- Former Planned Parenthood clinic director Abby Johnson says that medication abortions are far more dangerous than surgical abortions and that some doctors will not prescribe the medication because of its risks.
- Studies show that the incidence of adverse events following medication abortions is up to four times greater than the rate for surgical abortions.
- Planned Parenthood is extolling an “abortion-expansion” plan and seeks to perform equal numbers of surgical and medication abortions, Johnson said.
Medication abortions are far more dangerous than surgical abortions, former Planned Parenthood clinic director Abby Johnson told The Daily Caller News Foundation in an exclusive interview Wednesday.
“Medication abortions are significantly riskier than surgical abortions because there are follow-up appointments that are required, and a lot of women do not follow-up afterwards,” Johnson told TheDCNF by phone, explaining that the majority of deaths occur after “retained products of the fetus still in the uterus become septic.”

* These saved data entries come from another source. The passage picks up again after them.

(** * Secure scan execution engine of parrot_mcp_server

    A shallow embedding of the validation, command assembly, result parsing
    and lifecycle code of

      - [mcp_server/tools/nmap_scan.py]  (NmapValidator, NmapScanner),
      - [mcp_server/db/models.py]        (ScanStatus, ScanResult.update_status),
      - [mcp_server/worker.py]           (DatabaseTask, execute_scan_task),
      - [mcp_server/auth.py]             (roles, permissions, auth_required),
      - [mcp_server/app.py]              (the scan routes),

    followed by the properties of the specification that concern them.

    Conventions.  A Python [str] is a Rocq [string]; a character stands for
    the code point of the same number, so the embedding covers the strings
    whose code points are below 256.  Python integers are [Z].  A dictionary
    with a fixed set of keys is a record whose optional keys are [option]
    fields; dictionaries used as tables are [gmap]s.  The outside world (the
    clock, the [subprocess] module, the XML reader) is an explicit
    environment, and the code that talks to it runs in a small state monad
    that counts the clock readings and logs every spawned process. *)

From Stdlib Require Import ZArith Ascii String List Bool Lia.
From stdpp Require Import base option list gmap strings.

Import ListNotations.
Local Open Scope string_scope.
Local Open Scope Z_scope.
Set Warnings "-register-all".

(* ===================================================================== *)
(** ** Python string primitives *)
(* ===================================================================== *)

Module PyStr.

Definition code (c : ascii) : Z := Z.of_N (N_of_ascii c).

(** [str.isspace] on one character: the white space of Unicode below 256
    (TAB LF VT FF CR, FS GS RS US, SPACE, NEL, NBSP).  The same set is
    what [str.strip()], [str.split()] and the regular expression [\s]
    use on [str] values. *)
Definition isspace (c : ascii) : bool :=
  let n := code c in
  ((9 <=? n) && (n <=? 13)) || ((28 <=? n) && (n <=? 32))
  || (n =? 133) || (n =? 160).

(** [c.isascii() and c.isdigit()] *)
Definition isdigit (c : ascii) : bool :=
  let n := code c in (48 <=? n) && (n <=? 57).

Definition digit_value (c : ascii) : Z := code c - 48.

Fixpoint forallb_str (f : ascii -> bool) (s : string) : bool :=
  match s with
  | EmptyString => true
  | String c s' => f c && forallb_str f s'
  end.

Fixpoint existsb_str (f : ascii -> bool) (s : string) : bool :=
  match s with
  | EmptyString => false
  | String c s' => f c || existsb_str f s'
  end.

(** [c in s] for a one-character [c] *)
Definition contains (c : ascii) (s : string) : bool :=
  existsb_str (Ascii.eqb c) s.

(** truth value of a string: [bool(s)] *)
Definition truthy (s : string) : bool :=
  match s with EmptyString => false | _ => true end.

(** [s.isascii() and s.isdigit()]; the empty string is not a digit string *)
Definition isdigits (s : string) : bool :=
  truthy s && forallb_str isdigit s.

Fixpoint rev_acc (s acc : string) : string :=
  match s with
  | EmptyString => acc
  | String c s' => rev_acc s' (String c acc)
  end.

Definition rev (s : string) : string := rev_acc s EmptyString.

Fixpoint lstrip (s : string) : string :=
  match s with
  | String c s' => if isspace c then lstrip s' else s
  | EmptyString => EmptyString
  end.

Definition rstrip (s : string) : string := rev (lstrip (rev s)).

(** [s.strip()] *)
Definition strip (s : string) : string := rstrip (lstrip s).

(** [s.split(sep)] for a one-character separator: the pieces between the
    separators, empty pieces included, at least one piece. *)
Fixpoint split_on (sep : ascii) (s : string) : list string :=
  match s with
  | EmptyString => [EmptyString]
  | String c s' =>
      if Ascii.eqb c sep then EmptyString :: split_on sep s'
      else match split_on sep s' with
           | w :: ws => String c w :: ws
           | [] => [String c EmptyString]
           end
  end.

(** [s.split()]: the maximal runs of non-space characters.  [cur] is the
    run being read, reversed. *)
Fixpoint split_ws_aux (s : string) (cur : string) : list string :=
  match s with
  | EmptyString => if truthy cur then [rev cur] else []
  | String c s' =>
      if isspace c
      then (if truthy cur then rev cur :: split_ws_aux s' EmptyString
            else split_ws_aux s' EmptyString)
      else split_ws_aux s' (String c cur)
  end.

Definition split (s : string) : list string := split_ws_aux s EmptyString.

(** [s.startswith(p)] *)
Fixpoint startswith (p s : string) : bool :=
  match p, s with
  | EmptyString, _ => true
  | String a p', String b s' => Ascii.eqb a b && startswith p' s'
  | String _ _, EmptyString => false
  end.

(** value of a string of decimal digits, most significant first *)
Fixpoint digits_value (s : string) (acc : Z) : Z :=
  match s with
  | EmptyString => acc
  | String c s' => digits_value s' (10 * acc + digit_value c)
  end.

(** The digit part of an integer literal as [int()] accepts it: decimal
    digits, with single underscores allowed between digits only.
    [prev] tells whether the previous character was a digit. *)
Fixpoint int_body (s : string) (prev : bool) (acc : Z) : option Z :=
  match s with
  | EmptyString => if prev then Some acc else None
  | String c s' =>
      if isdigit c then int_body s' true (10 * acc + digit_value c)
      else if Ascii.eqb c "_" then (if prev then int_body s' false acc else None)
      else None
  end.

(** The white space that [int()] skips around a literal.  The reader of
    the literal skips the ASCII white space only (TAB LF VT FF CR and
    SPACE); before it runs, NEL and NBSP, like every white space that is
    not ASCII, are turned into spaces.  FS GS RS US are white space for
    [str.strip()] and are none here. *)
Definition int_isspace (c : ascii) : bool :=
  let n := code c in
  ((9 <=? n) && (n <=? 13)) || (n =? 32) || (n =? 133) || (n =? 160).

Fixpoint int_lstrip (s : string) : string :=
  match s with
  | String c s' => if int_isspace c then int_lstrip s' else s
  | EmptyString => EmptyString
  end.

Definition int_strip (s : string) : string :=
  rev (int_lstrip (rev (int_lstrip s))).

(** [int(s)] in base 10: the white space around the literal is skipped,
    one sign is allowed, then the digits.  [None] stands for
    [ValueError]. *)
Definition int (s : string) : option Z :=
  match int_strip s with
  | String "-" s' => option_map Z.opp (int_body s' false 0)
  | String "+" s' => int_body s' false 0
  | s' => int_body s' false 0
  end.

(** [str(n)] for a non-negative integer *)
Definition digit_char (d : Z) : ascii := ascii_of_N (Z.to_N (48 + d)).

Fixpoint str_nat_aux (fuel : nat) (n : Z) (acc : string) : string :=
  match fuel with
  | O => acc
  | S fuel' =>
      let acc' := String (digit_char (n mod 10)) acc in
      if n / 10 =? 0 then acc' else str_nat_aux fuel' (n / 10) acc'
  end.

Definition str_Z (n : Z) : string :=
  if n <? 0 then String "-" (str_nat_aux (S (Z.to_nat (Z.log2 (- n)))) (- n) EmptyString)
  else str_nat_aux (S (Z.to_nat (Z.log2 n))) n EmptyString.

(** [sep.join(l)] *)
Fixpoint join (sep : string) (l : list string) : string :=
  match l with
  | [] => EmptyString
  | [x] => x
  | x :: l' => x ++ sep ++ join sep l'
  end.

Definition hex_char (d : Z) : ascii :=
  if d <? 10 then digit_char d else ascii_of_N (Z.to_N (87 + d)).

(** [repr(s)]: quotes are single unless the string holds a single quote
    and no double quote; the quote, the backslash and the characters
    that are not printable are escaped. *)
Definition repr_char (q : ascii) (c : ascii) : string :=
  let n := code c in
  if Ascii.eqb c q || Ascii.eqb c "\" then String "\" (String c EmptyString)
  else if n =? 9 then "\t"
  else if n =? 10 then "\n"
  else if n =? 13 then "\r"
  else if (n <? 32) || ((127 <=? n) && (n <=? 160)) || (n =? 173)
       then String "\" (String "x" (String (hex_char (n / 16))
              (String (hex_char (n mod 16)) EmptyString)))
  else String c EmptyString.

Fixpoint repr_body (q : ascii) (s : string) : string :=
  match s with
  | EmptyString => EmptyString
  | String c s' => repr_char q c ++ repr_body q s'
  end.

Definition dquote : ascii := ascii_of_N 34.

Definition repr (s : string) : string :=
  let q : ascii := if contains "'" s && negb (contains dquote s) then dquote else "'"%char in
  String q (repr_body q s ++ String q EmptyString).

End PyStr.

(* ===================================================================== *)
(** ** Regular expressions of the argument denylist ([re.search]) *)
(* ===================================================================== *)

Module Re.

(** The denylist only uses literal characters, [.], [\s], bracketed sets
    and the star of one of these. *)
Inductive CharClass : Type :=
| Lit (c : ascii)          (* the character itself, escaped or not *)
| AnyChar                  (* [.]: anything but a line feed *)
| Space                    (* [\s] *)
| OneOf (set : string).    (* [[...]] *)

Inductive Atom : Type :=
| One (k : CharClass)
| Star (k : CharClass).

Record Pattern : Type := mkPattern {
  source : string;         (* the pattern as written, shown in messages *)
  atoms : list Atom
}.

Definition class_matches (k : CharClass) (c : ascii) : bool :=
  match k with
  | Lit a => Ascii.eqb a c
  | AnyChar => negb (PyStr.code c =? 10)
  | Space => PyStr.isspace c
  | OneOf set => PyStr.contains c set
  end.

(** does a prefix of [s] match the atoms? *)
Fixpoint match_here (p : list Atom) : string -> bool :=
  match p with
  | [] => fun _ => true
  | One k :: p' => fun s =>
      match s with
      | String c s' => class_matches k c && match_here p' s'
      | EmptyString => false
      end
  | Star k :: p' =>
      fix star (s : string) : bool :=
        match_here p' s ||
        match s with
        | String c s' => class_matches k c && star s'
        | EmptyString => false
        end
  end.

(** [re.search(p, s)] as a truth value: a match starting anywhere *)
Fixpoint search_atoms (p : list Atom) (s : string) : bool :=
  match_here p s ||
  match s with
  | String _ s' => search_atoms p s'
  | EmptyString => false
  end.

Definition search (p : Pattern) (s : string) : bool := search_atoms (atoms p) s.

Fixpoint lits (s : string) : list Atom :=
  match s with
  | EmptyString => []
  | String c s' => One (Lit c) :: lits s'
  end.

End Re.

(* ===================================================================== *)
(** ** The [ipaddress] module of the Python library (CPython 3.11) *)
(* ===================================================================== *)

(** [validate_target] rests on [ipaddress.ip_network(target, strict=False)],
  [overlaps] and [num_addresses].  They are library code; this module
  follows [Lib/ipaddress.py] function by function, keeping its names.
  [None] stands for [AddressValueError] or [NetmaskValueError]. *)

Module IpAddress.

Inductive IPVersion : Type := V4 | V6.

Definition version_eqb (a b : IPVersion) : bool :=
  match a, b with V4, V4 | V6, V6 => true | _, _ => false end.

Definition max_prefixlen (v : IPVersion) : Z :=
  match v with V4 => 32 | V6 => 128 end.

Definition ALL_ONES (v : IPVersion) : Z := 2 ^ max_prefixlen v - 1.

(** An address object: [_version] and [_ip]. *)
Record IPAddress : Type := mkAddress {
  addr_version : IPVersion;
  ip : Z
}.

(** A network object: [_version], [network_address] (as its integer) and
    [_prefixlen]; [netmask] is made from the prefix length. *)
Record IPNetwork : Type := mkNetwork {
  version : IPVersion;
  network_address : Z;
  prefixlen : Z
}.

Definition _ip_int_from_prefix (v : IPVersion) (p : Z) : Z :=
  Z.lxor (ALL_ONES v) (Z.shiftr (ALL_ONES v) p).

Definition netmask (n : IPNetwork) : Z := _ip_int_from_prefix (version n) (prefixlen n).

Definition hostmask (n : IPNetwork) : Z := Z.lxor (netmask n) (ALL_ONES (version n)).

Definition broadcast_address (n : IPNetwork) : Z :=
  Z.lor (network_address n) (hostmask n).

Definition num_addresses (n : IPNetwork) : Z :=
  broadcast_address n - network_address n + 1.

(** [addr in n] ([_BaseNetwork.__contains__] for an address) *)
Definition contains (n : IPNetwork) (a : IPAddress) : bool :=
  if negb (version_eqb (version n) (addr_version a)) then false
  else Z.land (ip a) (netmask n) =? network_address n.

Definition network_address_of (n : IPNetwork) : IPAddress :=
  mkAddress (version n) (network_address n).

Definition broadcast_address_of (n : IPNetwork) : IPAddress :=
  mkAddress (version n) (broadcast_address n).

(** [self.overlaps(other)] *)
Definition overlaps (self other : IPNetwork) : bool :=
  contains other (network_address_of self)
  || (contains other (broadcast_address_of self)
      || (contains self (network_address_of other)
          || contains self (broadcast_address_of other))).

A medication abortion occurs when a woman takes a mifepristone pill at a clinic and a second pill of misoprostol between six and 48 hours later, usually at home, according to Planned Parenthood. The pill is used to end pregnancies up to 10 weeks.
Medication abortions are “really dangerous, and I’ve known physicians who won’t even prescribe the pill because of its risks,” said Johnson, adding that the lack of in-person patient interaction throughout the entire procedure makes it especially risky. The rate of women that came back for their follow-up appointments while Johnson was at Planned Parenthood was 50 percent.
Planned Parenthood workers don’t inform the women having medication abortions about the risks or what to expect, according to Johnson. “Women think that’s medication abortions are more natural and that’s a lie,” Johnson said. “It’s not uncommon to bleed for six to eight weeks,” after the abortion according to Johnson. She added that women often expel “blood clots the size of lemons.”
Johnson worked at a Planned Parenthood clinic in Bryan, Texas, until 2009 when she left the organization. She had a medication abortion before she became pro-life.
Women often expel the baby in their home and then flush it down the toilet, leading to emotional trauma and ramifications that haven’t been studied, said Johnson. “There’s no peer-reviewed data and we have no idea of the sheer trauma it causes women,” Johnson said.
“Hemorrhage complications were frequent, and women were going to the ER all the time, retaining dead fetuses,” Johnson said. “If a woman experienced complications and lived 90 miles from ER, she could die in that time,” she continued.
“There were always complications,” Johnson added, saying that she advocated for surgical abortion abortions instead of medication abortions while she worked at the clinic because they are safer.
Medication abortions have a higher rate of complications than surgical abortions, according to a University of California San Francisco December 2014 study that analyzed data from over 50,000 U.S. women who obtained abortions between 2009 and 2010. The overall rate of complications is low, according to the study.
A Finish study reported similar findings. Over 42,600 Finish women who had abortions between 2000 and 2006 were followed until 42 days post-abortion, in a study published October 2009. The overall incidence of adverse events was nearly four times higher for medication abortions at 20 percent compared with surgical abortions at 5.6 percent, according to the National Institutes of Health.
Planned Parenthood’s goal is to have equal numbers of surgical and medication abortions, according to Johnson. “They’re not interested in keeping women safe and not interested in women’s health,” she said.
The abortion organization is pushing medication abortions because it’s cost-effective, according to Johnson. Planned Parenthood charges women between $440 and $682 for a medication abortion in Texas. It pays only $82 for the combined medicines, according to Johnson. They also pay physicians assisting in medication abortions half what they pay those performing surgical abortions. “It’s cost-saving,” Johnson said.
Complications from the abortion pill have risen in Ohio, according to a July 20 Operation Rescue report. There were 106 complications due to pill-induced abortions in 2017, a 44 percent increase from 2016 and an 87 percent increase from 2014.
Operation Rescue is a pro-life organization that “[takes] direct action to restore legal personhood to the pre-born,” according to its website.
Johnson doesn’t think Planned Parenthood’s new president, Dr. Leana Wen, will do a better job than former President Cecile Richards. “Wen has a false view of what Planned Parenthood is actually doing. She is out of touch with the organization’s abortion-expansion plan,” Johnson said.
Wen touts the fact that she is an ER doctor, but doesn’t understand that medication abortions are sending women directly there, according to Johnson. “Medication abortion is an at-home abortion. If she’s worried about at-home abortions, Planned Parenthood should stop medication abortion,” Johnson said.
Wen said that the Planned Parenthood offers “live-saving care,” in a Monday interview on “CBS This Morning.”
Johnson is the founder of pro-life group And Then There Were None (ATTWN), which helps abortion workers leave the industry. It also helps women who’ve had abortions and are suffering. The group has helped over 400 abortion workers leave their jobs since its founding in 2012.
Planned Parenthood did not immediately respond to TheDCNF’s request for comment.